A hybrid system enables plasmid copy number control in yeast

Synthetic biology requires plasmid systems that offer not only stable, fixed copy numbers but also tunable copy numbers to enable multi-level regulation of gene expression. While dynamic plasmid copy number (PCN) control has been engineered in prokaryotes such as E. coli , a parallel capability has been lacking for eukaryotic systems. Here, we bridge this gap by developing a programmable PCN platform for S. cerevisiae based on its endogenous 2µ plasmid. First, we engineered a p2µ- Cir ⁰ system that exhibits a superior combination of high copy number (up to 20 per cell), enhanced population homogeneity, and improved segregation stability compared to conventional yeast episomal plasmids (YEps). This system supports protein expression levels up to 60-fold higher than a single chromosomal integrant. Introduction of a CEN element into p2µ enabled the construction of programmable YTp-C and YTp-I systems, which allow temporal PCN control with enhanced stability. These switchable vectors enable efficient PCN transition from 1 to 38 through time-dependent induction. Further incorporation of Leu2d-mediated metabolic selection in the YTp-CL and YTp-IL elevated the PCN to nearly 70 copies and boosted expression capacity to approximately 110-fold relative to chromosomal integration.

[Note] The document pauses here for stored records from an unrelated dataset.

(** The logout CSRF check, exactly.  A logout is refused just when it
    carries an Origin that is not the application's, and no configured origin
    excuses it: none is the Origin or the Referer, and, when there is at least
    one, the Referer is not a page of the application. *)
Theorem logout_csrf (s : Service E) origin referer :
  let base := TrimSuffix (AppBaseURL (s_cfg s)) "/" in
  let allowed := AllowedRedirectOrigins (s_cfg s) in
  csrf_refused s origin referer = true ↔
  origin ≠ "" ∧ origin ≠ base ∧ origin ∉ allowed ∧ referer ∉ allowed ∧
  (allowed = [] ∨ HasPrefix referer (base +:+ "/") = false).
Proof.
  intros base allowed. unfold csrf_refused. fold base. fold allowed.
  assert (Hpre : String.eqb referer (base +:+ "/") = true → HasPrefix referer (base +:+ "/") = true).
  { intros ->%String.eqb_eq. apply HasPrefix_spec. exists "". by rewrite app_empty_r. }
  destruct (String.eqb origin "" && String.eqb referer "") eqn:E0.
  { apply andb_true_iff in E0 as [->%String.eqb_eq _]. naive_solver. }
  rewrite !andb_true_iff, !negb_true_iff, existsb_false_iff, !String.eqb_neq.
  setoid_rewrite orb_false_iff. setoid_rewrite orb_false_iff. setoid_rewrite orb_false_iff.
  setoid_rewrite String.eqb_neq.
  split.
  - intros [[Ha Hb] Ho]. split; [done|]. split; [done|].
    split; [intros Hin; by destruct (Ha _ Hin) as [[[? _] _] _]|].
    split; [intros Hin; by destruct (Ha _ Hin) as [[[_ ?] _] _]|].
    destruct allowed as [|o l]; [by left|right]. by destruct (Ha o) as [_ ?]; [left|].
  - intros (Ho & Hb & Hoa & Hra & Hor). split; [|done]. split; [|done].
    intros o Hin. destruct Hor as [Hnil|Hp]; [by rewrite Hnil in Hin; apply not_elem_of_nil in Hin|].
    repeat split; [by intros ->|by intros ->| |done].
    intros ->. by rewrite Hpre in Hp by (by apply String.eqb_eq).
Qed.

(** What a logout does.  It is answered only when the CSRF check passes; it
    always clears the cookie; when the cookie decodes to a session the store
    has, that session is deleted and its ID token is the hint of the provider's
    end-session URL; and the browser goes to that URL, or, when the provider
    has none, to the validated redirect target. *)
Theorem logout_sound s req tr resp
    (Hx : exec (Logout s req) tr (Ok resp)) :
  csrf_refused s (lo_Origin req) (lo_Referer req) = false ∧ lor_ClearCookie resp = true ∧
  ∃ c tr1 hint ans, conn s (lo_Connector req) = Ok c ∧
    tr = tr1 ++ [Ev (EndSessionURL (k_provider c) hint (ValidateRedirectURL s (lo_RedirectTo req))) ans;
                 Ev (Metric LogoutCompleted) tt] ∧
    lor_RedirectURL resp =
      match ans with Ok u => or_str u (ValidateRedirectURL s (lo_RedirectTo req))
      | Err _ => ValidateRedirectURL s (lo_RedirectTo req) end ∧
    ((hint = "" ∧ (tr1 = [] ∨ ∃ id r, tr1 = [Ev (@SS_Get E (k_sessions c) id) r] ∧
                                      codec_Decode (s_cookie s) (lo_SessionCookie req) = Ok id ∧
                                      ∀ sess, r ≠ Ok (Some sess))) ∨
     ∃ id sess d msg, codec_Decode (s_cookie s) (lo_SessionCookie req) = Ok id ∧ hint = IDToken sess ∧
       tr1 = [Ev (@SS_Get E (k_sessions c) id) (Ok (Some sess));
              Ev (@SS_Delete E (k_sessions c) id) d; Ev (Log msg) tt]).
Proof.
  unfold Logout in Hx. apply exec_bind in Hx as (r & ta & tb & -> & Hb & Hx).
  destruct Hx as ([] & ? & -> & [-> ->]). unfold logout_body in Hb.
  destruct (conn s (lo_Connector req)) as [c|e]; [|by destruct Hb].
  destruct (csrf_refused _ _ _) eqn:Hcs; [by destruct Hb|]. split; [done|].
  apply exec_bind in Hb as (hint & t1 & t2 & -> & Hh & Hx).
  destruct Hx as (ans & ? & -> & [-> [= <-]]). split; [done|].
  exists c, t1, hint, ans. split; [done|]. split; [by rewrite <-app_assoc|]. split; [done|].
  destruct (String.eqb (lo_SessionCookie req) ""); [destruct Hh as [-> <-]; left; eauto|].
  destruct (codec_Decode (s_cookie s) (lo_SessionCookie req)) as [id|e];
    [|destruct Hh as [-> <-]; left; eauto].
  destruct (String.eqb id ""); [destruct Hh as [-> <-]; left; eauto|].
  destruct Hh as (r & t3 & -> & Hh).
  destruct r as [[sess|]|e]; cbn [pbind call] in Hh.
  - destruct Hh as (d & t4 & -> & [] & t5 & -> & [-> <-]). right. eexists id, sess, d, _. done.
  - destruct Hh as [-> <-]. left. split; [done|]. right. exists id, (Ok None). done.
  - destruct Hh as [-> <-]. left. split; [done|]. right. exists id, (Err e). done.
Qed.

We demonstrated the versatility of this platform through diverse applications, demonstrating that PCN elevation facilitated phenotyping of tRNA overexpression, enhancing the production of several compounds, including the therapeutic peptide GLP-1 precursor, 2-phenylethanol, β-carotenoid, and ergothioneine. These results establish the first quantitative and multi-dimensional PCN regulation toolkit for yeast, addressing the long-standing issue of instability arising from multiple copies and providing critical insights for synthetic biology that integrates gene dosage control across DNA, RNA, and protein levels.